Information shown:

"""

Lemma finish_env_step app env id kind set_id error d n b c' :
  identity_ok d → finish_env app env id kind set_id error (mk_Conn d n) = Ok (b, c') →
  may_forget_app app d (c_db c').
Proof.
  intros Hok Hx. destruct (decide (kind = DeleteEnv ∧ error = None)) as [[-> ->]|Hn].
  - unfold finish_env in Hx. inv_tx Hx. pose proof (remove_env_keeps _ _ _ _ _ H0 Hok) as Hok'.
    pose proof (same_roles_view _ _ _ _ (remove_env_same app env) H0) as Hv. simpl in *.
    destruct (String.eqb _ _ && _) eqn:E in Hx; inv_tx Hx; [|by split; [|left]].
    apply andb_true_iff in E as [_ E%Nat.eqb_eq]. apply length_zero_iff_nil in E.
    destruct c as [dc nc]. split.
    + by eapply remove_app_keeps; [apply no_envs_left; exact E| |exact H1].
    + right. etrans; [by apply (remove_app_view _ _ _ _ H1)|]. by f_equiv.
  - apply (kept_same (finish_env app env id kind set_id error) app d n b c'); try done;
      destruct kind, error; simpl; try (by destruct Hn); tx_steps; try (by split_and!);
      by apply keeps_ok_update_envs.
Qed.

Lemma forget_before app d d1 d2 :
  identity_ok d → keeps_ok d d1 → same_roles d d1 → may_forget_app app d1 d2 →
  may_forget_app app d d2.
Proof.
  intros Hok Hk (? & ? & ?) [Hok2 Hv]. split; [done|].
  assert (view d1 ≡ view d) as E by (by apply view_same). by rewrite <- E.
Qed.

Lemma forget_after app d d1 d2 :
  keeps_ok d1 d2 → same_roles d1 d2 → may_forget_app app d d1 → may_forget_app app d d2.
Proof.
  intros Hk (? & ? & ?) [Hok1 Hv]. split; [by apply Hk|].
  assert (view d2 ≡ view d1) as E by (by apply view_same). by rewrite E.
Qed.

Lemma finish_audit_allowed R `{!allows_deploys R} o app env id error b :
  tx_rel R (finish_audit o app env id error b).
Proof. unfold finish_audit. tx_steps; apply allows_audit. Qed.

Lemma finish_deployment_step o app env id error d n u c' :
  identity_ok d → finish_deployment org o app env id error (mk_Conn d n) = Ok (u, c') →
  may_forget_app app d (c_db c').
Proof.
  intros Hok Hx. unfold finish_deployment, finish_in_tx in Hx. inv_tx Hx. settle H0.
  eapply forget_after; [by apply (finish_audit_allowed keeps_ok _ _ _ _ _ _ _ _ _ Hx)
    |by apply (finish_audit_allowed same_roles _ _ _ _ _ _ _ _ _ Hx)|].
  pose proof (log_in_tx_allowed keeps_ok _ _ _ _ _ _ _ H1) as Hk.
  pose proof (log_in_tx_allowed same_roles _ _ _ _ _ _ _ H1) as Hs.
  eapply (forget_before _ _ (upd_deployments _ (c_db c0))); [done|exact Hk|exact Hs|].
  eapply finish_env_step; [by apply Hk|exact H2].
Qed.

Lemma delete_envs_allowed R `{!allows_deploys R} req acc l : tx_rel R (fold_each (delete_env_of req) acc l).
Proof. apply tx_rel_fold_each; [apply _|]. intros ? ?. by apply delete_env_of_allowed. Qed.

Lemma check_envs_reads actor app l : reads (for_each (λ e, check_env_authority actor app (en_type e)) l).
Proof. tx_steps. Qed.

Lemma accept_app_deletion_step req d n r c' :
  identity_ok d → accept_app_deletion org req (mk_Conn d n) = Ok (r, c') →
  may_forget_app (ad_app req) d (c_db c')
  ∧ ∃ n1 u c1, check_app_authority (ai_actor (ad_audit req)) (ad_app req) (mk_Conn d n1) = Ok (u, c1).
Proof.
  intros Hok Hx. unfold accept_app_deletion in Hx. inv_tx Hx. split; [|by eauto]. settle H0.
  apply check_envs_reads in H1. destruct c as [d1 n1]. simpl in *. subst d1.
  pose proof (delete_envs_allowed keeps_ok _ _ _ _ _ _ H2) as Hk.
  pose proof (delete_envs_allowed same_roles _ _ _ _ _ _ H2) as Hs. simpl in *.
  set (d2 := set_seq s (upd_audit_log f (c_db c1))) in *.
  assert (keeps_ok d d2 ∧ same_roles d d2) as [Hk2 Hs2].
  { split; [intros _; apply Hk; by apply keeps_ok_update_apps|exact Hs]. }
  destruct (sort_by_key env_order _) as [|e l] eqn:E; [|inv_tx H3].
  - eapply (forget_before _ _ d2); [done..|]. simpl in H2. inv_tx H2. split.
    + eapply (remove_app_keeps _ d2); [|by apply Hk2|exact H3]. apply no_envs_left.
      apply Permutation_nil. rewrite <- E. apply sort_by_key_perm.
    + right. by apply (remove_app_view _ _ _ _ H3).
  - split; [by apply Hk2|]. left. destruct Hs2 as (? & ? & ?). by apply view_same.
Qed.
End removal.

(** ** Resources and their operations *)

Lemma check_in_progress_reads app env id : reads (check_in_progress app env id).
Proof. unfold check_in_progress. tx_steps. Qed.
Lemma detached_reads app env descriptor : reads (detached app env descriptor).
Proof. unfold detached. tx_steps. Qed.
Lemma check_result_reads id state kind r : reads (check_result id state kind r).
Proof. unfold check_result. tx_steps. Qed.
Lemma check_idle_reads app env : reads (check_idle app env).
Proof. unfold check_idle. tx_steps. Qed.
Lemma check_detach_reads app env detach : reads (check_detach app env detach).
Proof. unfold check_detach. tx_steps. Qed.
#[export] Hint Resolve check_in_progress_reads detached_reads check_result_reads check_idle_reads
  check_detach_reads : tx.

Lemma finish_error_failed app env kind error c e c' :
  finish_error app env kind (Some error) c = Ok (e, c') → e = Some error.
Proof. unfold finish_error. destruct kind; intros Hx; by inv_tx Hx. Qed.

(** ** Writing *)

Section allows.
Context `{System} (org : string) (R : relation Db) `{!allows_deploys R}.

#[local] Hint Extern 2 (R _ _) => allowed : tx.

Ltac by_allows := tx_steps; eauto with tx.

Lemma close_operation_allowed id dep g a b c e f now : tx_rel R (close_operation id dep g a b c e f now).
Proof. unfold close_operation. by_allows. Qed.
#[local] Hint Resolve close_operation_allowed : tx.

Lemma begin_resource_allowed start descriptor now : tx_rel R (begin_resource start descriptor now).
Proof. unfold begin_resource, close_abandoned, insert_resource. by_allows. Qed.
#[local] Hint Resolve begin_resource_allowed : tx.

Lemma upsert_run_allowed row p f : tx_rel R (upsert_run row p f).
Proof. unfold upsert_run. by_allows. Qed.
#[local] Hint Resolve upsert_run_allowed : tx.

Lemma begin_operation_allowed start : tx_rel R (begin_operation org start).
Proof. unfold begin_operation, insert_operation. by_allows. Qed.

Lemma bury_allowed g stone : tx_rel R (bury g stone).
Proof. unfold bury, append_tombstone. by_allows. Qed.
#[local] Hint Resolve bury_allowed : tx.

"""

Work to be completed: In the data above, find the line with "eapply finish_env_step; [by" and the line with "pose proof (delete_envs_allowed same_roles". Retype both, plus every line between them, exactly.

Your response:
  eapply finish_env_step; [by apply Hk|exact H2].
Qed.

Lemma delete_envs_allowed R `{!allows_deploys R} req acc l : tx_rel R (fold_each (delete_env_of req) acc l).
Proof. apply tx_rel_fold_each; [apply _|]. intros ? ?. by apply delete_env_of_allowed. Qed.

Lemma check_envs_reads actor app l : reads (for_each (λ e, check_env_authority actor app (en_type e)) l).
Proof. tx_steps. Qed.

Lemma accept_app_deletion_step req d n r c' :
  identity_ok d → accept_app_deletion org req (mk_Conn d n) = Ok (r, c') →
  may_forget_app (ad_app req) d (c_db c')
  ∧ ∃ n1 u c1, check_app_authority (ai_actor (ad_audit req)) (ad_app req) (mk_Conn d n1) = Ok (u, c1).
Proof.
  intros Hok Hx. unfold accept_app_deletion in Hx. inv_tx Hx. split; [|by eauto]. settle H0.
  apply check_envs_reads in H1. destruct c as [d1 n1]. simpl in *. subst d1.
  pose proof (delete_envs_allowed keeps_ok _ _ _ _ _ _ H2) as Hk.
  pose proof (delete_envs_allowed same_roles _ _ _ _ _ _ H2) as Hs. simpl in *.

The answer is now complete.